PROBLEM TO WORK ON.
Copy exactly, and copy only, the lines from the one bearing "try! new_manifest := finish_new_manifest" through the final line of the records.

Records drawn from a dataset
____________________
Fixpoint pull_files (S : SourceReader) (io : SnapshotIo) (corrupt : bool) (m : BackupManifest)
    (config : option CryptConfig) (i : nat) (files : list FileInfo) (stats : SyncStats) (t : Target)
    : res SyncStats * Target :=
  match files with
  | [] => (Ok stats, t)
  | item :: files =>
      try! keep := file_unchanged io i corrupt m item (t_dir t) for t in
      if keep then pull_files S io corrupt m config (Datatypes.S i) files stats t else
      let! s, t := pull_single_archive S (so_archive io i) item config t in
      pull_files S io corrupt m config (Datatypes.S i) files (stats_add stats s) t
  end.

(** The manifest of a decrypted snapshot: what is not protected is taken over, without what is about the
    encrypted one. *)
Definition finish_new_manifest (m new_manifest : BackupManifest) : res BackupManifest :=
  match unprotected m with
  | VObject fields =>
      let fields := field_remove fields "change-detection-fingerprint" in
      let fields := field_remove fields "sync-source-signature" in
      let fields := field_remove fields "key-fingerprint" in
      let fields := field_remove fields "verify_state" in
      let new_manifest := with_unprotected new_manifest (VObject fields) in
      match m_signature m with
      | Some expected =>
          let? expected := parse_fingerprint L expected in
          set_sync_source_signature expected new_manifest
      | None => Ok new_manifest
      end
  | _ => Err "Encountered unexpected manifest without 'unprotected' section."
  end.
Definition write_new_manifest (io : SnapshotIo) (m : BackupManifest) (t : Target) : res unit * Target :=
  match t_manifest t with
  | None => (Ok tt, t)
  | Some new_manifest =>
      try! new_manifest := finish_new_manifest m new_manifest for t in
      try! blob := to_data_blob P J new_manifest None for t in
      match (if so_open_manifest io then t_dir t !! TMP_MANIFEST else None) with
      | None => (Err "open failed", t)
      | Some _ =>
          match so_write io with
          | Some k => (Err "write failed", set_dir (<[TMP_MANIFEST := take k (raw_data blob)]> (t_dir t)) t)
          | None =>
              let t := set_dir (<[TMP_MANIFEST := raw_data blob]> (t_dir t)) t in
              if negb (so_flush io && so_fsync io) then (Err "sync failed", t) else (Ok tt, t)
          end
      end
  end.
____________________
YOUR RESPONSE.
      try! new_manifest := finish_new_manifest m new_manifest for t in
      try! blob := to_data_blob P J new_manifest None for t in
      match (if so_open_manifest io then t_dir t !! TMP_MANIFEST else None) with
      | None => (Err "open failed", t)
      | Some _ =>
          match so_write io with
          | Some k => (Err "write failed", set_dir (<[TMP_MANIFEST := take k (raw_data blob)]> (t_dir t)) t)
          | None =>
              let t := set_dir (<[TMP_MANIFEST := raw_data blob]> (t_dir t)) t in
              if negb (so_flush io && so_fsync io) then (Err "sync failed", t) else (Ok tt, t)
          end
      end
  end.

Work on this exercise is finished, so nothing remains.